Skip to content

pgEdge RAG Server

A simple API server for performing Retrieval-Augmented Generation (RAG) of text based on content from a PostgreSQL database using pgvector.

What is RAG?

Retrieval-Augmented Generation combines information retrieval with generative AI to produce accurate, grounded responses.
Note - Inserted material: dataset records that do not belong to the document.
(* ===== verification/CmProps.v ===== *)
(** * The properties of the cmgroup component

    The theorems about groups in every reachable state, and the behaviour of
    the system calls on all their branches. *)

From S2P Require Import Prelude Wait Tasklet Cmgroup Sched CmWake CmInv CmTask CmOps CmSys CmLife CmAttach CmTop.
Local Open Scope Z_scope.

(** ** A small history: two groups' worth of operations from boot *)

Definition demo_new : cm_op := Newgroup 4 (Some 100%nat) (fun _ => 3) (fun _ => inr 50%nat) 2 0.

Definition run_ops (l : list cm_op) (k : kernel) : outcome kernel unit :=
  foldl (fun o op => match o with Ret _ k => run_op (WL := wait_lib) (mret tt) op k | o => o end) (Ret tt k) l.

Definition out_state (o : outcome kernel unit) : kernel :=
  match o with Ret _ k => k | _ => boot end.

(** after the creation of group 100 *)
Definition demo1 : kernel := out_state (run_ops [demo_new] boot).
(** task 1 joins the group *)
Definition demo2 : kernel := out_state (run_ops [Associate 1 3] demo1).

Lemma demo1_reachable : reachable (WL := wait_lib) (mret tt) demo1.
Proof.
  eapply (reach_step _ boot demo_new); [constructor| |reflexivity].
  split_and!; [done|..]; intros; apply lookup_empty.
Defined.

Lemma demo2_reachable : reachable (WL := wait_lib) (mret tt) demo2.
Proof.
  eapply (reach_step _ demo1 (Associate 1 3)); [apply demo1_reachable| |reflexivity].
  exists boot_task. split; reflexivity.
Defined.

Section Properties.
Context `{WL : WaitLib}.
Variable msleep : K unit.


(** C3: in every reachable state the reference count of an allocated group is
    the number of open files, associated tasks, attached eventpolls and AIO
    contexts that point to it, plus one for a pending tasklet; whoever points
    to a group points to an allocated one; and an allocated group without
    references is queued, once, for the worker that frees it. *)
Theorem cm_refcount_exact (k : kernel) (g : nat) :
  reachable msleep k ->
  (0 < refs k g -> is_Some (cmgroups k !! g)) /\
  (forall c, cmgroups k !! g = Some c -> kref c = refs k g) /\
  (g ∈ free_works k <-> is_Some (cmgroups k !! g) /\ refs k g = 0) /\ NoDup (free_works k).
Proof.
  intros Hr. pose proof (proj1 (proj1 (reachable_ok msleep k Hr))) as Hi.
  assert (Hk : forall c, cmgroups k !! g = Some c -> kref c = refs k g).
  { intros c Hc. rewrite (inv_live _ _ Hi g c Hc). unfold no_refs. lia. }
  split_and!; [|done| |apply Hi].
  - intros Hg. destruct (cmgroups k !! g) eqn:E; [done|]. pose proof (unallocated k g Hi E). lia.
  - rewrite (inv_free _ _ Hi). split.
    + intros (c & Hc & H0). split; [eauto|]. by rewrite <- (Hk c Hc).
    + intros [[c Hc] H0]. exists c. split; [done|]. by rewrite (Hk c Hc).
Qed.
(* ===== verification/EpTree.v ===== *)
(** * The tree of watched descriptors (fs/eventpoll.c)

    An eventpoll keeps its items in a red-black tree ordered by file address
    and descriptor.  The comparison, the search and the insertion walk are
    eventpoll.c's; the rebalancing (lib/rbtree.c, not part of this tree) is
    the interface [RbLib], of which only the in-order traversal matters. *)

From S2P Require Import Prelude.
Local Open Scope Z_scope.

(** ** Keys *)

(** struct epoll_filefd; [ffd_file] is the address of the struct file *)
Record epoll_filefd := Filefd { ffd_file : nat; ffd_fd : Z }.

#[export] Instance epoll_filefd_eq_dec : EqDecision epoll_filefd.
Proof. solve_decision. Defined.

Definition ep_cmp_ffd (p1 p2 : epoll_filefd) : Z :=
  if decide (ffd_file p2 < ffd_file p1)%nat then 1
  else if decide (ffd_file p1 < ffd_file p2)%nat then -1
  else s32 (ffd_fd p1 - ffd_fd p2).

(** what fdget() accepts *)
Definition ffd_ok (p : epoll_filefd) : Prop := 0 <= ffd_fd p < 2 ^ 31.

Definition ffd_lt (p1 p2 : epoll_filefd) : Prop :=
  (ffd_file p1 < ffd_file p2)%nat \/ (ffd_file p1 = ffd_file p2 /\ ffd_fd p1 < ffd_fd p2).

Lemma ep_cmp_lt p1 p2 : ffd_ok p1 -> ffd_ok p2 -> ep_cmp_ffd p1 p2 < 0 <-> ffd_lt p1 p2.
Proof.
  unfold ffd_ok, ep_cmp_ffd, ffd_lt. intros H1 H2. rewrite s32_id by lia.
  repeat case_decide; lia.
Qed.

Lemma ep_cmp_gt p1 p2 : ffd_ok p1 -> ffd_ok p2 -> 0 < ep_cmp_ffd p1 p2 <-> ffd_lt p2 p1.
Proof.
  unfold ffd_ok, ep_cmp_ffd, ffd_lt. intros H1 H2. rewrite s32_id by lia.
  repeat case_decide; lia.
Qed.

#[export] Instance ffd_lt_trans : Transitive ffd_lt.
Proof. unfold ffd_lt. intros [? ?] [? ?] [? ?]; simpl; lia. Qed.

Lemma ffd_lt_irrefl p : ~ ffd_lt p p.
Proof. unfold ffd_lt. lia. Qed.

Lemma ffd_eq_or_lt p1 p2 : p1 = p2 \/ ffd_lt p1 p2 \/ ffd_lt p2 p1.
Proof.
  destruct p1 as [f1 d1], p2 as [f2 d2]. unfold ffd_lt; simpl.
  destruct (decide (f1 = f2 /\ d1 = d2)) as [[-> ->]|]; [by left|right; lia].
Qed.

Lemma ep_cmp_eq p1 p2 : ffd_ok p1 -> ffd_ok p2 ->
  (0 <? ep_cmp_ffd p1 p2) = false -> (ep_cmp_ffd p1 p2 <? 0) = false -> p1 = p2.
Proof.
  intros H1 H2 G L. zbool. destruct (ffd_eq_or_lt p1 p2) as [?|[H|H]]; [done| |].
  - apply ep_cmp_lt in H; [lia|done..].
  - apply ep_cmp_gt in H; [lia|done..].
Qed.

(** ** Trees *)

Inductive rbtree (A : Type) :=
  | rb_null
  | rb_node (rb_left : rbtree A) (x : A) (rb_right : rbtree A).
Arguments rb_null {A}.
Arguments rb_node {A} rb_left x rb_right.

(** the sequence rb_first(), rb_next(), ... *)
Fixpoint inorder {A} (t : rbtree A) : list A :=
  match t with
  | rb_null => []
  | rb_node l x r => inorder l ++ x :: inorder r
  end.

(** lib/rbtree.c: rebalancing after a node was linked, and erasure; neither
    changes the order of the remaining nodes *)
Class RbLib := {
  rb_insert_color : forall {A : Type}, rbtree A -> rbtree A;
  rb_insert_color_inorder : forall (A : Type) (t : rbtree A),
    inorder (rb_insert_color t) = inorder t;
  rb_erase : forall {A : Type} `{EqDecision A}, A -> rbtree A -> rbtree A;
  rb_erase_inorder : forall (A : Type) `{EqDecision A} (x : A) (t : rbtree A),
    NoDup (inorder t) -> inorder (rb_erase x t) = filter (fun y => y <> x) (inorder t)
}.

(** the walk down a tree of tasks to the place of a new one, [t]; [before u]
    tells whether it belongs before [u], and the flag that the walk only went left *)
Fixpoint rb_walk (before : nat -> option bool) (t : nat) (p : rbtree nat) : option (rbtree nat * bool) :=
  match p with
  | rb_null => Some (rb_node rb_null t rb_null, true)
  | rb_node l u r =>
      b ← before u;
      if (b : bool) then '(l', leftmost) ← rb_walk before t l; Some (rb_node l' u r, leftmost)
      else '(r', _) ← rb_walk before t r; Some (rb_node l u r', false)
  end.

(** the sequence that rb_next() gives from [t] on *)
Fixpoint rb_after (t : nat) (l : list nat) : list nat :=
  match l with [] => [] | u :: l => if decide (u = t) then l else rb_after t l end.
Definition rb_next (t : nat) (p : rbtree nat) : option nat := head (rb_after t (inorder p)).

(** a tree whose only path goes right, to build an instance *)
Fixpoint rb_vine {A} (l : list A) : rbtree A :=
  match l with [] => rb_null | x :: l' => rb_node rb_null x (rb_vine l') end.

Lemma rb_vine_inorder {A} (l : list A) : inorder (rb_vine l) = l.
Proof. induction l as [|x l IH]; simpl; [done|by rewrite IH]. Qed.

Definition rb_plain : RbLib :=
  {| rb_insert_color := fun A t => t;
     rb_insert_color_inorder := fun A t => eq_refl;
     rb_erase := fun A _ x t => rb_vine (filter (fun y => y <> x) (inorder t));
     rb_erase_inorder := fun A _ x t _ => rb_vine_inorder _ |}.

(** ** Trees of tasks with a cached leftmost node *)

Section Walk.
Implicit Types (before : nat -> option bool) (t u : nat) (p : rbtree nat) (l : list nat).

Lemma rb_walk_inorder before t p p' (b : bool) :
  rb_walk before t p = Some (p', b) ->
  exists l1 l2, inorder p = l1 ++ l2 /\ inorder p' = l1 ++ t :: l2 /\ b = bool_decide (l1 = []).
Proof.
  revert p' b. induction p as [|l IHl u r IHr]; intros p' b; cbn [rb_walk].
  { intros [= <- <-]. by exists [], []. }
  destruct (before u) as [[]|]; cbn; [| |done].
  - destruct (rb_walk before t l) as [[l' b']|]; cbn; [|done]. intros [= <- <-].
    destruct (IHl l' b' eq_refl) as (l1 & l2 & E1 & E2 & E3). exists l1, (l2 ++ u :: inorder r).
    cbn. rewrite E1, E2, <- !app_assoc. done.
  - destruct (rb_walk before t r) as [[r' b']|]; cbn; [|done]. intros [= <- <-].
    destruct (IHr r' b' eq_refl) as (l1 & l2 & E1 & E2 & E3). exists (inorder l ++ u :: l1), l2.
    cbn. rewrite E1, E2, <- !app_assoc. split_and!; [done|done|]. symmetry. apply bool_decide_eq_false.
    by destruct (inorder l).
Qed.

Lemma rb_walk_total before t p :
  (forall u, u ∈ inorder p -> is_Some (before u)) -> is_Some (rb_walk before t p).
Proof.
  induction p as [|l IHl u r IHr]; intros H; cbn [rb_walk]; [by eexists|].
  cbn in H. destruct (H u) as [[] ->]; [set_solver| |]; cbn.
  - destruct IHl as [[l' b] ->]; [set_solver|]. by eexists.
  - destruct IHr as [[r' b] ->]; [set_solver|]. by eexists.
Qed.

(** a tree without repetition and its leftmost task *)
Definition tree_ok p (o : option nat) : Prop := NoDup (inorder p) /\ o = head (inorder p).

Context {RB : RbLib}.

Lemma tree_insert before t p p' (b : bool) o :
  tree_ok p o -> t ∉ inorder p -> rb_walk before t p = Some (p', b) ->
  tree_ok (rb_insert_color p') (if b then Some t else o) /\ inorder (rb_insert_color p') ≡ₚ t :: inorder p.
Proof.
  intros [Hn ->] Ht (l1 & l2 & E1 & E2 & ->)%rb_walk_inorder. unfold tree_ok.
  rewrite rb_insert_color_inorder, E2, E1 in *. split; [split|].
  - rewrite <- Permutation_middle. by constructor.
  - by destruct l1.
  - by rewrite <- Permutation_middle.
Qed.

Lemma rb_after_cons t l : rb_after t (t :: l) = l.
Proof. cbn. by rewrite decide_True. Qed.

Lemma rb_after_suffix t l : rb_after t l `suffix_of` l.
Proof.
  induction l as [|u l IH]; cbn; [done|]. case_decide; [by apply suffix_cons_r|by apply suffix_cons_r].
Qed.

Lemma tree_erase t p o :
  tree_ok p o ->
  tree_ok (rb_erase t p) (if bool_decide (o = Some t) then rb_next t p else o) /\
  inorder (rb_erase t p) = filter (fun u => u <> t) (inorder p).
Proof.
  intros [Hn ->]. unfold tree_ok. rewrite rb_erase_inorder by done. split; [|done].
  split; [by apply NoDup_filter|]. unfold rb_next. destruct (inorder p) as [|u l]; cbn; [done|].
  apply NoDup_cons in Hn as [Hu Hn].
  case_bool_decide as E.
  - injection E as ->. rewrite decide_True, decide_False by (done || by intros H; destruct H).
    by rewrite remove_absent.
  - by rewrite decide_True by congruence.
Qed.
End Walk.

(** ** Trees in the order of a key

    The walk compares keys as numbers as long as [before] does. *)

Section Keys.
Variable key : nat -> Z.
Local Open Scope Z_scope.
Implicit Types (l : list nat) (t u : nat).

Definition by_key l : Prop := StronglySorted (fun t u => key t <= key u) l.

(** the reference: [t] goes behind those whose key is not greater than [d] *)
Definition key_insert (t : nat) (d : Z) l : list nat :=
  filter (fun u => key u <= d) l ++ t :: filter (fun u => d < key u) l.

Lemma by_key_app l1 l2 :
  by_key (l1 ++ l2) <-> by_key l1 /\ by_key l2 /\ forall t u, t ∈ l1 -> u ∈ l2 -> key t <= key u.
Proof.
  unfold by_key. induction l1 as [|v l1 IH]; cbn.
  - split; [intros H; split; [constructor|split; [done|by intros t u Ht%elem_of_nil]]|tauto].
  - split.
    + intros [H1 H2]%StronglySorted_inv. apply IH in H1 as (S1 & S2 & H12). rewrite Forall_app, !Forall_forall in H2. destruct H2 as [F1 F2].
      split; [constructor; [done|by apply Forall_forall]|]. split; [done|]. intros t u [->|Ht]%elem_of_cons Hu; auto.
    + intros (S1 & S2 & H12). apply StronglySorted_inv in S1 as [S1 F1]. constructor.
      * apply IH. split_and!; try done. intros t u Ht. apply H12. by right.
      * rewrite Forall_app. split; [done|]. apply Forall_forall. intros u Hu. apply H12; [by left|done].
Qed.

Lemma by_key_cons t l : by_key (t :: l) <-> by_key l /\ forall u, u ∈ l -> key t <= key u.
Proof.
  unfold by_key. split; [intros [H1 H2]%StronglySorted_inv|intros [H1 H2]; constructor; [done|by apply Forall_forall]].
  split; [done|]. by rewrite Forall_forall in H2.
Qed.

Lemma filter_all (P : nat -> Prop) `{forall u, Decision (P u)} l : (forall u, u ∈ l -> P u) -> filter P l = l.
Proof. intros HP. apply list_filter_all. done. Qed.
Lemma filter_none (P : nat -> Prop) `{forall u, Decision (P u)} l : (forall u, u ∈ l -> ~ P u) -> filter P l = [].
Proof.
  induction l as [|u l IH]; [done|]. intros HP. rewrite filter_cons_False by (apply HP; by left). apply IH. intros v Hv. apply HP. by right.
Qed.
Instead of relying solely on an LLM's training data, RAG:

  1. Retrieves relevant documents from a knowledge base
  2. Provides those documents as context to the LLM
  3. Generates an answer based on the retrieved information

This approach reduces hallucinations and keeps responses current with your data.

Features

  • Multiple Pipelines - Configure separate RAG pipelines for different data sources, each with its own database, embedding model, and LLM

  • Hybrid Search - Combines vector similarity (semantic) and BM25 (keyword) search using Reciprocal Rank Fusion for better results

  • Multiple LLM Providers - Support for OpenAI, Anthropic, Voyage, and Ollama

  • Token Budget Management - Automatically manages context size to control LLM costs

  • Streaming Responses - Optional real-time streaming via Server-Sent Events

  • TLS Support - Built-in HTTPS support for production deployments

Quick Start

Prerequisites

  • Go 1.22 or later
  • PostgreSQL with pgvector extension
  • API keys for your chosen LLM providers

Installation

# Clone the repository
git clone https://github.com/pgEdge/pgedge-rag-server.git
cd pgedge-rag-server

# Build the binary
make build

# Run the server
./bin/pgedge-rag-server -config config.yaml

Basic Configuration

Create a config.yaml file:

pipelines:
  - name: "my-docs"
    description: "Search my documentation"
    database:
      host: "localhost"
      database: "mydb"
    tables:
      - table: "documents"
        text_column: "content"
        vector_column: "embedding"
    embedding_llm:
      provider: "openai"
      model: "text-embedding-3-small"
    rag_llm:
      provider: "openai"
      model: "gpt-4o-mini"

Set your API key:

export OPENAI_API_KEY="sk-..."

Query the Server

# List available pipelines
curl http://localhost:8080/v1/pipelines

# Ask a question
curl -X POST http://localhost:8080/v1/pipelines/my-docs \
  -H "Content-Type: application/json" \
  -d '{"query": "How do I get started?"}'

Documentation

Development

# Run all checks (format, lint, test, build)
make all

# Run tests only
make test

# Run linter only
make lint

# Format code
make fmt

License

See LICENSE.md for license information.